The Goethe Institut has
invited artists to reflect upon memory and its loss, generating a variety of
projects in seven cities across the continent.
Silvia Rottenberg
Radio Conversa (photo by
Observatorio de Poéticas Sociales, courtesy the Goethe Institute)
BUENOS AIRES —
Dictatorships and armed conflicts have been all too familiar in South America’s
recent histories. To take stock of these experiences, in 2016 the Goethe
Institut initiated a regional project in which artists were invited to reflect
upon memory and its loss, generating a variety of projects in seven cities
across the continent. Artists have tackled essential questions such as: What do
we remember, as individuals and a society? And, what have we forgotten? How
will we remember in the future? Is memory something fixed or continuously
changing, shaped by the present? Thanks to the project, Montevideo, Santiago de
Chile, Rio de Janeiro, São Paulo, Bogotá, Lima, and Buenos Aires have become
sites to rethink these histories and how they will be remembered in the future.
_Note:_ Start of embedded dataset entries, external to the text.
Lemma total_tx_stored t snaps m s s' out :
  cart_ok s -> seen s snaps -> total_tx t snaps = Some m -> m s = (Ok out, s') ->
  exists now id tenantId a total, stored_call now id tenantId a s s' /\ totalAmount (agg_props a) = Ok total /\ out = mkTotal id (Money.amountMinor total).
Proof.
  intros Hok Hs Ht Hm. assert (Hone : forall now id tenantId f s0 a s2, snaps = [s0] -> kept f -> cart_call now id tenantId f s0 s = (Ok a, s2) -> total_output a s2 = (Ok out, s') ->
    exists now id tenantId a total, stored_call now id tenantId a s s' /\ totalAmount (agg_props a) = Ok total /\ out = mkTotal id (Money.amountMinor total)).
  { intros now id tenantId f s0 a s2 -> Hf Hc (-> & total & Hto & ->)%total_output_Ok. apply list.Forall_singleton in Hs as [Hok0 Hev].
    pose proof (cart_call_stored _ _ _ _ _ _ _ _ Hok Hok0 Hev Hf Hc) as Hst. exists now, id, tenantId, a, total. split; [done|]. split; [done|]. destruct Hst as (r & _ & _ & -> & _). done. }
  destruct t; cbn in Ht; try done; destruct snaps as [|s0 [|s1 [|]]]; try done; injection Ht as <-.
  - unfold AddItem in Hm. apply bind_Ok in Hm as ([[p q] mo] & s1 & [Hl ->]%lift_Ok & (a & s2 & Hc & Hto)%bind_Ok). apply line_values_Ok in Hl as (? & ? & ?).
    eapply Hone; [done| |exact Hc|exact Hto]. apply with_id_kept. auto with cart.
  - unfold RemoveItem in Hm. apply bind_Ok in Hm as (p & s1 & [Hl ->]%lift_Ok & (a & s2 & Hc & Hto)%bind_Ok). eapply Hone; [done| |exact Hc|exact Hto]. auto with cart.
  - unfold ChangeItemQuantity in Hm. apply bind_Ok in Hm as (p & s1 & [Hl ->]%lift_Ok & (q & s2 & [Hq ->]%lift_Ok & (a & s3 & Hc & Hto)%bind_Ok)%bind_Ok).
    apply cart_Quantity_create_Ok in Hq as [_ Hq]. eapply Hone; [done| |exact Hc|exact Hto]. auto with cart.
  - unfold ReplaceVariant in Hm. apply bind_Ok in Hm as ([[p q] mo] & s1 & [Hl ->]%lift_Ok & (a & s2 & Hc & Hto)%bind_Ok). apply line_values_Ok in Hl as (? & ? & ?).
    eapply Hone; [done| |exact Hc|exact Hto]. apply with_id_kept. auto with cart.
  - unfold CheckOutCart in Hm. apply bind_Ok in Hm as (a & s2 & Hc & Hto). eapply Hone; [done| |exact Hc|exact Hto]. auto with cart.
  - apply Forall_cons in Hs as [[Hok0 Hev0] [Hok1 Hev1]%list.Forall_singleton]. unfold MergeGuestCart in Hm.
    apply bind_Ok in Hm as (a0 & s2 & [Hf0 ->]%load_Ok & (b & s3 & [Hf1 ->]%load_Ok & (a & s4 & [Hc ->]%lift_Ok & (u & s5 & Hsv & (-> & total & Hto & ->)%total_output_Ok)%bind_Ok)%bind_Ok)%bind_Ok).
    apply run_on_Ok' in Hc as (u' & Hc). destruct (findById_Some _ _ _ _ Hok1 Hf1) as (r1 & _ & _ & Hld1).
    pose proof (save_kept now targetCartId tenantId s0 s _ a0 a _ _ _ Hok Hok0 Hev0 Hf0 (merge_kept b eid now (ld_ok _ _ _ Hld1)) Hc Hsv) as Hst.
    exists now, targetCartId, tenantId, a, total. split; [done|]. split; [done|]. destruct Hst as (r & _ & _ & -> & _). done.
Qed.

Lemma cart_committed_Ok {A} (m : M CartStore A) s s' : committed m s = Ok s' -> exists x, m s = (Ok x, s').
Proof. unfold committed. destruct (m s) as [[x|e] s1]; [|done]. intros [= ->]. by exists x. Qed.

Lemma stored_call_step now id t a s s' : stored_call now id t a s s' -> cart_ok s' /\ evolves s s'.
Proof. intros (r & _ & _ & _ & _ & _ & _ & Hs & He). split; [exact (sa_ok _ _ _ _ Hs)|done]. Qed.

Lemma total_tx_exec t snaps m s : total_tx t snaps = Some m -> cart_exec t snaps s = committed m s.
Proof. destruct t; cbn; try done; destruct snaps as [|s0 [|s1 [|]]]; try done; by intros [= <-]. Qed.

Lemma create_step gen now t c session currency s s' x :
  cart_ok s -> CreateCart gen now t c session currency s = (Ok x, s') -> cart_ok s' /\ evolves s s'.
Proof.
  intros Hok Hc. unfold CreateCart in Hc. minv. unfold cart_create in *. case_match; [|done].
  repeat match goal with X : Ok _ = Ok _ |- _ => injection X as <- end.
  match goal with X : save _ ?a _ _ = _, Hv : Money.isValidCurrencyCode _ = true |- _ => destruct (save_created _ a _ _ _ _ Hok eq_refl (conj Hv (Forall_nil_2 _)) X) as [Hn Hs] end.
  split; [exact (sa_ok _ _ _ _ Hs)|]. by eapply created_evolves.
Qed.

Lemma cart_exec_step t snaps s s' : cart_ok s -> seen s snaps -> cart_exec t snaps s = Ok s' -> cart_ok s' /\ evolves s s'.
Proof.
  intros Hok Hs He. destruct (total_tx t snaps) as [m|] eqn:Ht.
  { rewrite (total_tx_exec _ _ _ _ Ht) in He. apply cart_committed_Ok in He as [x Hx]. destruct (total_tx_stored _ _ _ _ _ _ Hok Hs Ht Hx) as (now & id & tn & a & total & Hst & _). by eapply stored_call_step. }
  destruct t; cbn in Ht, He; [|destruct snaps as [|s0 [|s1 [|]]]; try done..]; apply cart_committed_Ok in He as [x Hx].
  - by eapply create_step.
  - apply list.Forall_singleton in Hs as [Hok0 Hev]. apply bind_Ok in Hx as (a & s2 & Hc & [_ ->]%ret_Ok). eapply stored_call_step, cart_call_stored; [done|exact Hok0|done| |exact Hc]. auto with cart.
  - apply list.Forall_singleton in Hs as [Hok0 Hev]. apply bind_Ok in Hx as (a & s2 & Hc & [_ ->]%ret_Ok). eapply stored_call_step, cart_call_stored; [done|exact Hok0|done| |exact Hc]. auto with cart.
  - apply list.Forall_singleton in Hs as [Hok0 Hev]. apply bind_Ok in Hx as (u & s1 & [_ ->]%lift_Ok & (a & s2 & [Hf ->]%load_Ok & Hx)%bind_Ok).
    case_bool_decide; [by apply ret_Ok in Hx as [_ ->]|]. apply bind_Ok in Hx as (a1 & s3 & [(u' & Hc)%run_on_Ok' ->]%lift_Ok & (u2 & s4 & Hsv & [_ ->]%ret_Ok)%bind_Ok).
    eapply stored_call_step, save_kept; [done|exact Hok0|done|exact Hf| |exact Hc|exact Hsv]. auto with cart.
Qed.

(** What every schedule of the calls keeps, and what of it a later state still has. *)
Lemma cart_reached l (x : Interleaved (S := CartStore) (Tx := CartTx)) : run_actions cart_do l (mkInterleaved empty_store []) = Some x -> cart_ok (il_store x) /\ il_seen cart_ok evolves x.
Proof.
  intros Hl. refine (run_actions_invariant cart_do (fun y => cart_ok (il_store y) /\ il_seen cart_ok evolves y) l _ x _ _ Hl); [|split; [apply cart_empty_store_ok|constructor]].
  intros a y z [Ho Hs] Ha. destruct (il_do_seen cart_exec cart_ok evolves a y z _ (fun t snaps s s' => cart_exec_step t snaps s s') Ho Hs Ha) as (? & ? & _). done.
Qed.
Lemma cart_goes_on l (x y : Interleaved (S := CartStore) (Tx := CartTx)) : cart_ok (il_store x) -> il_seen cart_ok evolves x -> run_actions cart_do l x = Some y -> evolves (il_store x) (il_store y).
Proof.
  intros Ho Hs Hl. refine (proj2 (proj2 (run_actions_invariant cart_do (fun y => cart_ok (il_store y) /\ il_seen cart_ok evolves y /\ evolves (il_store x) (il_store y)) l x y _ _ Hl))).
  - intros a z z' (Hoz & Hsz & Hez) Ha. destruct (il_do_seen cart_exec cart_ok evolves a z z' _ (fun t snaps s s' => cart_exec_step t snaps s s') Hoz Hsz Ha) as (? & ? & ?).
    split; [done|]. split; [done|]. by transitivity (il_store z).
  - split; [done|]. split; [done|]. reflexivity.
Qed.
Lemma cart_pending (x : Interleaved (S := CartStore) (Tx := CartTx)) i t snaps : il_seen cart_ok evolves x -> il_pending x !! i = Some (t, snaps) -> seen (il_store x) snaps.
Proof. intros Hs Hi. exact (Forall_lookup_1 _ _ _ _ Hs Hi). Qed.

(** The total of a cart is the sum over its lines. *)
Definition line_amount (i : CartItem) : Z := Money.amountMinor (ci_unitPrice i) * ci_quantity i.
Lemma totalAmount_exact p : props_ok p -> totalAmount p = Ok (Money.mkMoney (sumZ line_amount (ct_items p)) (ct_currency p)).
Proof.
  intros [Hc Hl]. unfold totalAmount. rewrite (proj2 (MoneyLaws.zero_Ok (ct_currency p) _) (conj Hc eq_refl)). cbn.
  rewrite (MoneyLaws.foldM_plus_Ok lineTotal line_amount (ct_currency p)); [done| |done]. intros i Hi. rewrite Forall_forall in Hl.
  destruct (Hl i Hi) as (_ & _ & Hq & _ & Hcur). apply MoneyLaws.times_Ok. exists (ci_quantity i). split; [done|]. split; [lia|]. by rewrite Hcur.
Qed.

Lemma item_rows_perm c t l l' : item_row c t <$> l ≡ₚ item_row c t <$> l' -> sumZ line_amount l = sumZ line_amount l'.
Proof.
  intros HP. assert (Hsum : forall k, sumZ line_amount k = sumZ (fun r => ir_unitPriceAmountMinor r * ir_quantity r) (item_row c t <$> k)) by (intros k; by rewrite sumZ_map).
  rewrite !Hsum. by apply sumZ_perm.
Qed.

Lemma run_actions_app {A S} (step : A -> S -> option S) l1 l2 s : run_actions step (l1 ++ l2) s = run_actions step l1 s ≫= run_actions step l2.
Proof. revert s. induction l1 as [|a l1 IH]; intros s; cbn; [done|]. destruct (step a s); cbn; [apply IH|done]. Qed.

End steps.

(** ** Properties *)

(** C14: a total answered is a total stored. However the calls of all workers interleave: a call that answers
    with a cart's total leaves a cart that loads, whatever order its lines come in, with the amount
    answered as its total, which is the sum of quantity times price over its lines, each a positive
    quantity at a price in the cart's currency. *)
Theorem answered_total_is_stored `{LineOrder} l x i t snaps m out s' :
  run_actions cart_do l (mkInterleaved empty_store []) = Some x -> il_pending x !! i = Some (t, snaps) ->
  total_tx t snaps = Some m -> m (il_store x) = (Ok out, s') ->
  exists tenantId c, GetCart tenantId (tt_cartId out) s' = Ok c /\ agg_id c = tt_cartId out /\
    totalAmount (agg_props c) = Ok (Money.mkMoney (tt_totalAmountMinor out) (ct_currency (agg_props c))) /\
    tt_totalAmountMinor out = sumZ (fun i => Money.amountMinor (ci_unitPrice i) * ci_quantity i) (ct_items (agg_props c)) /\
    Forall (fun i => 1 <= ci_quantity i /\ 0 <= Money.amountMinor (ci_unitPrice i) /\ Money.currency (ci_unitPrice i) = ct_currency (agg_props c)) (ct_items (agg_props c)).
Proof.
  intros [Hok Hse]%cart_reached Hi Ht Hm. apply (cart_pending _ _ _ _ Hse) in Hi.
  destruct (total_tx_stored _ _ _ _ _ _ Hok Hi Ht Hm) as (now & id & tn & a & total & (r & Hr & Htn & Hid & Hpa & Hcur & _ & Hsv & _) & Hto & ->).
  pose proof (sa_row _ _ _ _ Hsv id) as Hr'. rewrite bool_decide_true in Hr' by done. destruct (findById_total s' id _ (sa_ok _ _ _ _ Hsv) Hr') as (c & Hc & [Lid _ _ _ _ Lc _ Ll Lok]).
  exists tn, c. unfold GetCart. cbn [row_tenant] in Hc. cbn [tt_cartId]. rewrite Hc. split; [done|]. split; [done|].
  rewrite totalAmount_exact in Hto by done. injection Hto as <-. cbn [tt_totalAmountMinor Money.amountMinor].
  assert (Es : sumZ line_amount (ct_items (agg_props a)) = sumZ line_amount (ct_items (agg_props c))).
  { symmetry. apply (item_rows_perm id tn). cbn in Ll. rewrite Ll. pose proof (sa_lines _ _ _ _ Hsv) as Hln. cbn in Hln. rewrite Hid in Hln. by rewrite Hln. }
  rewrite Es, totalAmount_exact by done. split; [done|]. split; [done|]. eapply Forall_impl; [apply Lok|]. intros k (_ & _ & ? & ? & ?). done.
Qed.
The project ‘The Future of
Memory: Poetics of Memory and Forgetfulness in South America’ originated in
Bogotá, just after the peace agreement was signed between the Colombian
government and Revolutionary Armed Forces a year and a half ago. The people of
Colombia had suffered violence for several decades, leaving generations more
divided than united, said Oscar Moreno Escarraga, one of the artists in the
project, in an interview with the Deutsche Welle. The only way to counteract
this is by talking to and knowing the other, Escarraga suggests with his
project Radio Conversa. He assembled a simple house — based upon the dwellings
that displaced people build — into a temporary radio station and travelled
around the country with it, talking with local people about their memories,
revealing Colombia’s social and cultural makeup.
In Lima, Peru, the Goethe
facilitated a political theater class at the Universidad del Pacifico where the
stage was used for 20 performances that channeled and grappled with recent
social injustices. And in Montevideo the collective Hornero Migratorio
collaborated with a school’s students and their families to reconstruct children’s
games that no longer exist; they then displayed those into a jointly made song,
so that these memories could be passed along to another generation.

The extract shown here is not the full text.